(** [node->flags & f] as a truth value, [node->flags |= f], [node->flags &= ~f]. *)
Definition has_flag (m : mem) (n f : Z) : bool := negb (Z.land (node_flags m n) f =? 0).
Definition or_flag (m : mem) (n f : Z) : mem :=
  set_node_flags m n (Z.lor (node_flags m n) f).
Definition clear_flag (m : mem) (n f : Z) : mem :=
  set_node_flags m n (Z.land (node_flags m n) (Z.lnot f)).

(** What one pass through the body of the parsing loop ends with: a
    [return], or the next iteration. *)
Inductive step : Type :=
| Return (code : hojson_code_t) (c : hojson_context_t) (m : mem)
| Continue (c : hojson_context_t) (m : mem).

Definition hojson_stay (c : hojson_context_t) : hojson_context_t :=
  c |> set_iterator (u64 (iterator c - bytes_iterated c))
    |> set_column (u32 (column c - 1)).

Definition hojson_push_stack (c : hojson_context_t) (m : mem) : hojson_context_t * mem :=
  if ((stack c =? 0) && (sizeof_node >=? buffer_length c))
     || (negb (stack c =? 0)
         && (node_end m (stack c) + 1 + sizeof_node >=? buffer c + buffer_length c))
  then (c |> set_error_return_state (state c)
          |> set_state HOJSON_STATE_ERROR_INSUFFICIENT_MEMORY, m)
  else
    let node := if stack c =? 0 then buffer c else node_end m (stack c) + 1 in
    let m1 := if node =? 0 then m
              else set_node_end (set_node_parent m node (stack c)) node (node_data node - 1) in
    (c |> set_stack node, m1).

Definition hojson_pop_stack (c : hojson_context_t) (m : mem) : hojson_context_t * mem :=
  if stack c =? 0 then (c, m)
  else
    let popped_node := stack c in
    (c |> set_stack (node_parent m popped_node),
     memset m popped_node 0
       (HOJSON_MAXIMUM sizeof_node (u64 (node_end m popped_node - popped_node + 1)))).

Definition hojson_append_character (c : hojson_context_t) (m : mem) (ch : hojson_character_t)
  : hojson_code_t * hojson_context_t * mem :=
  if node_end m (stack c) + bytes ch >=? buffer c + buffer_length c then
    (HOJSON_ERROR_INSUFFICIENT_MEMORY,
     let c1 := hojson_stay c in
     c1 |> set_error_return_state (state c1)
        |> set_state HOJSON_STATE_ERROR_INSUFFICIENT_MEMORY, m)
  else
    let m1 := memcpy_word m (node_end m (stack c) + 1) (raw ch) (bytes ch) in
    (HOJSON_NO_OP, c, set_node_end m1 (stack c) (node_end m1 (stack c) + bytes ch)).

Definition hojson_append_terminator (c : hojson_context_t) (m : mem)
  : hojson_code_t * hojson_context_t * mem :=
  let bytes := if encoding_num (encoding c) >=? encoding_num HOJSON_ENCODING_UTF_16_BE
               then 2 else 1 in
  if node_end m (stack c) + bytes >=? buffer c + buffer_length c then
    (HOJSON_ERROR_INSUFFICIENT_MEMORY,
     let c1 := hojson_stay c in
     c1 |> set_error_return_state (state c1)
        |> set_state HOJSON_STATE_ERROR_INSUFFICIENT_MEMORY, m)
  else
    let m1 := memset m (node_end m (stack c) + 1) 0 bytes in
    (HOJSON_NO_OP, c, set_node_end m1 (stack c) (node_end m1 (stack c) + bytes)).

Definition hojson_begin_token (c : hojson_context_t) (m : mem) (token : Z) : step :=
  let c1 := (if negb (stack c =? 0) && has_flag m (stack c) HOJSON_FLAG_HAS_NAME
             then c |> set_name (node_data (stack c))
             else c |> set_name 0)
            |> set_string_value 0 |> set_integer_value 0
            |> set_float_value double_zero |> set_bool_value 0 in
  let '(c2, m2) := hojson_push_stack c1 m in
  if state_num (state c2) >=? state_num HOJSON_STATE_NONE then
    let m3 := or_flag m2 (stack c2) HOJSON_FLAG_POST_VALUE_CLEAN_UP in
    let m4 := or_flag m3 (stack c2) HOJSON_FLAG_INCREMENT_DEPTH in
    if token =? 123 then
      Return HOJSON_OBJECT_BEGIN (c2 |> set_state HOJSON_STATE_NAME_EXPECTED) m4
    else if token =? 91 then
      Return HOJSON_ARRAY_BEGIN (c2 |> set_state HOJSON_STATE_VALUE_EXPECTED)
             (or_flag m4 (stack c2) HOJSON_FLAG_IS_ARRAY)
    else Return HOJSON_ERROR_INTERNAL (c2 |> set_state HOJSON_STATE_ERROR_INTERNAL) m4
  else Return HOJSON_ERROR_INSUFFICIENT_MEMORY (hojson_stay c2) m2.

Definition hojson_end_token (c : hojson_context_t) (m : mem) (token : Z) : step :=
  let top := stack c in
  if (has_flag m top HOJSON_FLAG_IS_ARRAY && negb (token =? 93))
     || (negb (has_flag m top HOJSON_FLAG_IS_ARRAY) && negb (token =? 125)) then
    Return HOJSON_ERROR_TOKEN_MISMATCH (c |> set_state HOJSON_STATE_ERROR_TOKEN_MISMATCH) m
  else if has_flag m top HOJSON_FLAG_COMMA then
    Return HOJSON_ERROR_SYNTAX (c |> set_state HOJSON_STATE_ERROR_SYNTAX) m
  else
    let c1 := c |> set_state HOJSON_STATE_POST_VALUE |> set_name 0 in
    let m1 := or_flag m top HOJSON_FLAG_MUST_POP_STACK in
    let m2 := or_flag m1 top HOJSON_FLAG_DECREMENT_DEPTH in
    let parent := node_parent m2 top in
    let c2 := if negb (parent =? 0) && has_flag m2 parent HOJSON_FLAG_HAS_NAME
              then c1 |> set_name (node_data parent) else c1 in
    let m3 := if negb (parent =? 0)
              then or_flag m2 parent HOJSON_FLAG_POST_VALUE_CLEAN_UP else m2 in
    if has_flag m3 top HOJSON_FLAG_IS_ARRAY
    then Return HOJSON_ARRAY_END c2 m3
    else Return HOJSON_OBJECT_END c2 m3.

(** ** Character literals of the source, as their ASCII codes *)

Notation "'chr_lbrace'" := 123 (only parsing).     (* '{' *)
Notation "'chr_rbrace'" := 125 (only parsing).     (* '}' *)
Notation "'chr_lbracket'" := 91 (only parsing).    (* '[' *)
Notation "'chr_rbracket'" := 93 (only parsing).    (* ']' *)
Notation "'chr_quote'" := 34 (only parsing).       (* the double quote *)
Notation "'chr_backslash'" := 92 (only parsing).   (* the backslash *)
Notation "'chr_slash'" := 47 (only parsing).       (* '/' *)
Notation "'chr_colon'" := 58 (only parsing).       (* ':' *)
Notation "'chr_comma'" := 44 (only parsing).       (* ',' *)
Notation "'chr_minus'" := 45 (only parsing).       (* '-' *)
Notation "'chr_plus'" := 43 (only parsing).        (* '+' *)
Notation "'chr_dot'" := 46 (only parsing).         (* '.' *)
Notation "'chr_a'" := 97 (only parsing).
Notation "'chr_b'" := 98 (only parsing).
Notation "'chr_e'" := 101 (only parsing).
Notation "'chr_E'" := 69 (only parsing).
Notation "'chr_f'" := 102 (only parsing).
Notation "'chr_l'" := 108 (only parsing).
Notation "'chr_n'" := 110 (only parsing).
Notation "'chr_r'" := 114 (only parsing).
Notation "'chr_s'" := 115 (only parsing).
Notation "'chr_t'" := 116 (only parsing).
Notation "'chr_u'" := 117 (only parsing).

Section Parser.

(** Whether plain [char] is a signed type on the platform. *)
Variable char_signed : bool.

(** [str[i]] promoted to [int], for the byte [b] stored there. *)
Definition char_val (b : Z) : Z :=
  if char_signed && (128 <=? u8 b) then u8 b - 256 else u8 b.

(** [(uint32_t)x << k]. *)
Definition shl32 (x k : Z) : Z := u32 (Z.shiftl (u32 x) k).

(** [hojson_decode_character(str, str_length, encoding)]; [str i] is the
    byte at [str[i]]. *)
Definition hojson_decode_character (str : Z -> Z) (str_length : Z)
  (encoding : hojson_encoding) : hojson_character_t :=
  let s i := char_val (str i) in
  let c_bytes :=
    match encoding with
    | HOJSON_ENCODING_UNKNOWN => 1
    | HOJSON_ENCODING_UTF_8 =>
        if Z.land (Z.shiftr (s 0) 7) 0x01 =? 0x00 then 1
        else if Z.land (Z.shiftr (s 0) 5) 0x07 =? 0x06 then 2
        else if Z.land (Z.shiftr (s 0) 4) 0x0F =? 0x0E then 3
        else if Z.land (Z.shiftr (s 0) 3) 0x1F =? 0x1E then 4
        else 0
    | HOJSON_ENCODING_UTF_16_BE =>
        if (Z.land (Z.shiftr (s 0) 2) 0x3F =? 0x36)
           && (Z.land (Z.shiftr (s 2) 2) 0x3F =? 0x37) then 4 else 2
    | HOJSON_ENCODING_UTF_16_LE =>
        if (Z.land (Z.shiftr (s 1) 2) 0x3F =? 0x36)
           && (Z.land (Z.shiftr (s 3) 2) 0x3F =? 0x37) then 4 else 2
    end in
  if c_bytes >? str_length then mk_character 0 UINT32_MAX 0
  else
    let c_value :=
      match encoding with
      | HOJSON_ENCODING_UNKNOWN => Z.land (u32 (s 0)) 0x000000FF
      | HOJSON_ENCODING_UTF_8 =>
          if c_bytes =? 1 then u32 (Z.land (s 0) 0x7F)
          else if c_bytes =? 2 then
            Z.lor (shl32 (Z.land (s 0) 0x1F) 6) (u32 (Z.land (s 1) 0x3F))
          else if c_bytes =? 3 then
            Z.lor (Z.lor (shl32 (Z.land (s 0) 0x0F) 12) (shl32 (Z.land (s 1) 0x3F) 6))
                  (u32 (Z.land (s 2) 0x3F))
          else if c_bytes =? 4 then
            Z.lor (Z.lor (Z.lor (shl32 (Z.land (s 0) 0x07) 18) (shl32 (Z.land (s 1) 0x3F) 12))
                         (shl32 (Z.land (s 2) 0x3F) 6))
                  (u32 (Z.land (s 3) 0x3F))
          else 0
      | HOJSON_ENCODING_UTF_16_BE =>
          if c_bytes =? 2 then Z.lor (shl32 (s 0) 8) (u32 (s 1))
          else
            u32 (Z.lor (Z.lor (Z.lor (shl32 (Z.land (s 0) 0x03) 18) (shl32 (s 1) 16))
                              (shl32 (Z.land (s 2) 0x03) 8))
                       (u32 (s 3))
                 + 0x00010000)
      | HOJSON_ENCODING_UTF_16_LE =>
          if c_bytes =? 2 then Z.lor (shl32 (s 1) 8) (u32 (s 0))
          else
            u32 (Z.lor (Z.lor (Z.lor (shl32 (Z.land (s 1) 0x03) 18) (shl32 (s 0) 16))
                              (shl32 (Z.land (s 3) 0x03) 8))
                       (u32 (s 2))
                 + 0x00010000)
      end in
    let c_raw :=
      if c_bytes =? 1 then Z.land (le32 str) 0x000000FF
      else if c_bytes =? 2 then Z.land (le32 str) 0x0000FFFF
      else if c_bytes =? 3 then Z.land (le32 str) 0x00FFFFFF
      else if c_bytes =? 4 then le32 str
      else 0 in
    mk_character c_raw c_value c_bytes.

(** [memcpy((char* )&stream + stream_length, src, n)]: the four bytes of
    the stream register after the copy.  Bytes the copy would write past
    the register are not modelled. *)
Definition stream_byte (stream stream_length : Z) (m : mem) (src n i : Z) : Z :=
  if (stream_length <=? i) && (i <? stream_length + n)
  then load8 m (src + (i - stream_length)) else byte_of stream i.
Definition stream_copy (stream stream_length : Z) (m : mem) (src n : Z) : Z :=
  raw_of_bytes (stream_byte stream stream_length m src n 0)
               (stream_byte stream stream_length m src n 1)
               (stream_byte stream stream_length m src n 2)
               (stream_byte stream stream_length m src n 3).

▬▬▬▬▬▬▬▬▬▬

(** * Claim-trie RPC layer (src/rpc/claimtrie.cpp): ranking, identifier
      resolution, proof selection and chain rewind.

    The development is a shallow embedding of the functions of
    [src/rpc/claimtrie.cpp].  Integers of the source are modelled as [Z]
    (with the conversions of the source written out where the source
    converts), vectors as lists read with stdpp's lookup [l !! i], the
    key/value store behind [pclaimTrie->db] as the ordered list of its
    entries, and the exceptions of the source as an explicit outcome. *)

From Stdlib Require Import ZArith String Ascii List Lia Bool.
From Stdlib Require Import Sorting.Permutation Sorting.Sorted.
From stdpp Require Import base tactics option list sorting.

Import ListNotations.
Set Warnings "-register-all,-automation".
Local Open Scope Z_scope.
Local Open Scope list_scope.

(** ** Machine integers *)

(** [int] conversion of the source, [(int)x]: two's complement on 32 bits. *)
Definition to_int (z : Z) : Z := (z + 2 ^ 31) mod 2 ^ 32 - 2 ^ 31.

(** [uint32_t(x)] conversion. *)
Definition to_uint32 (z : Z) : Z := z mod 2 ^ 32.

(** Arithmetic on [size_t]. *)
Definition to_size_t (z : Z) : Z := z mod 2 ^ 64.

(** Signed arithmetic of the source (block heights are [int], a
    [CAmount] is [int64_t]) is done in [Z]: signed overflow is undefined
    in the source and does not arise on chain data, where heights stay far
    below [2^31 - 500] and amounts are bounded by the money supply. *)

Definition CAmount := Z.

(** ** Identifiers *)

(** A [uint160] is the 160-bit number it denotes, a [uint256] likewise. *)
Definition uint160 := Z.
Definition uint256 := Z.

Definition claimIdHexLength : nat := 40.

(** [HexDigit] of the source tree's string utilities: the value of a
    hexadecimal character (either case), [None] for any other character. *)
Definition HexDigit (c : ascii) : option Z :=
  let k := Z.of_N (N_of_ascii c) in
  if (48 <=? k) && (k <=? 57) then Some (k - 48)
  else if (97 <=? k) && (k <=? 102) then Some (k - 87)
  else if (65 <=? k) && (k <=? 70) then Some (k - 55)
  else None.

▬▬▬▬▬▬▬▬▬▬

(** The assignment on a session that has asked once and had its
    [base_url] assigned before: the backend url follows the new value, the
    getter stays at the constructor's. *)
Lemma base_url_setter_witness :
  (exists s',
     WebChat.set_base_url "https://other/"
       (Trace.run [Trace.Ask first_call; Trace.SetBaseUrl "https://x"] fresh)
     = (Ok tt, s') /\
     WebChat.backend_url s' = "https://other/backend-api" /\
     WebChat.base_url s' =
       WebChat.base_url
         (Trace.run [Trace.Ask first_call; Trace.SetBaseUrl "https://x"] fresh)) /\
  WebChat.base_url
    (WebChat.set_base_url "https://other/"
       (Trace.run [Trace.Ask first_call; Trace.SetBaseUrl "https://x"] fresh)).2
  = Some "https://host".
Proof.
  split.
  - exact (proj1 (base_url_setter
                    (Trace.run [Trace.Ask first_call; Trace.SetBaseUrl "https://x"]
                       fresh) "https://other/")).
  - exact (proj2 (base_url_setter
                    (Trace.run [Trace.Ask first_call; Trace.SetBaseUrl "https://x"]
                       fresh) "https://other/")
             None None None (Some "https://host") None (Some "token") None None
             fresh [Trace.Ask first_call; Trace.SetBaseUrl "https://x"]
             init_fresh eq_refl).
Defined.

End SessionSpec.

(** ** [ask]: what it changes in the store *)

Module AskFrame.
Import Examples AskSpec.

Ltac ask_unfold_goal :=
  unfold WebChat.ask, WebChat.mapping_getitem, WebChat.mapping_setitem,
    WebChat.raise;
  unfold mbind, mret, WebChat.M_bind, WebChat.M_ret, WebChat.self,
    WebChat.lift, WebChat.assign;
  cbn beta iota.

▬▬▬▬▬▬▬▬▬▬

→ WHAT IS NEEDED:
Once you have found every line above holding the word "stdpp", copy those lines.

→ RESULT OF THIS TASK:
    converts), vectors as lists read with stdpp's lookup [l !! i], the
From stdpp Require Import base tactics option list sorting.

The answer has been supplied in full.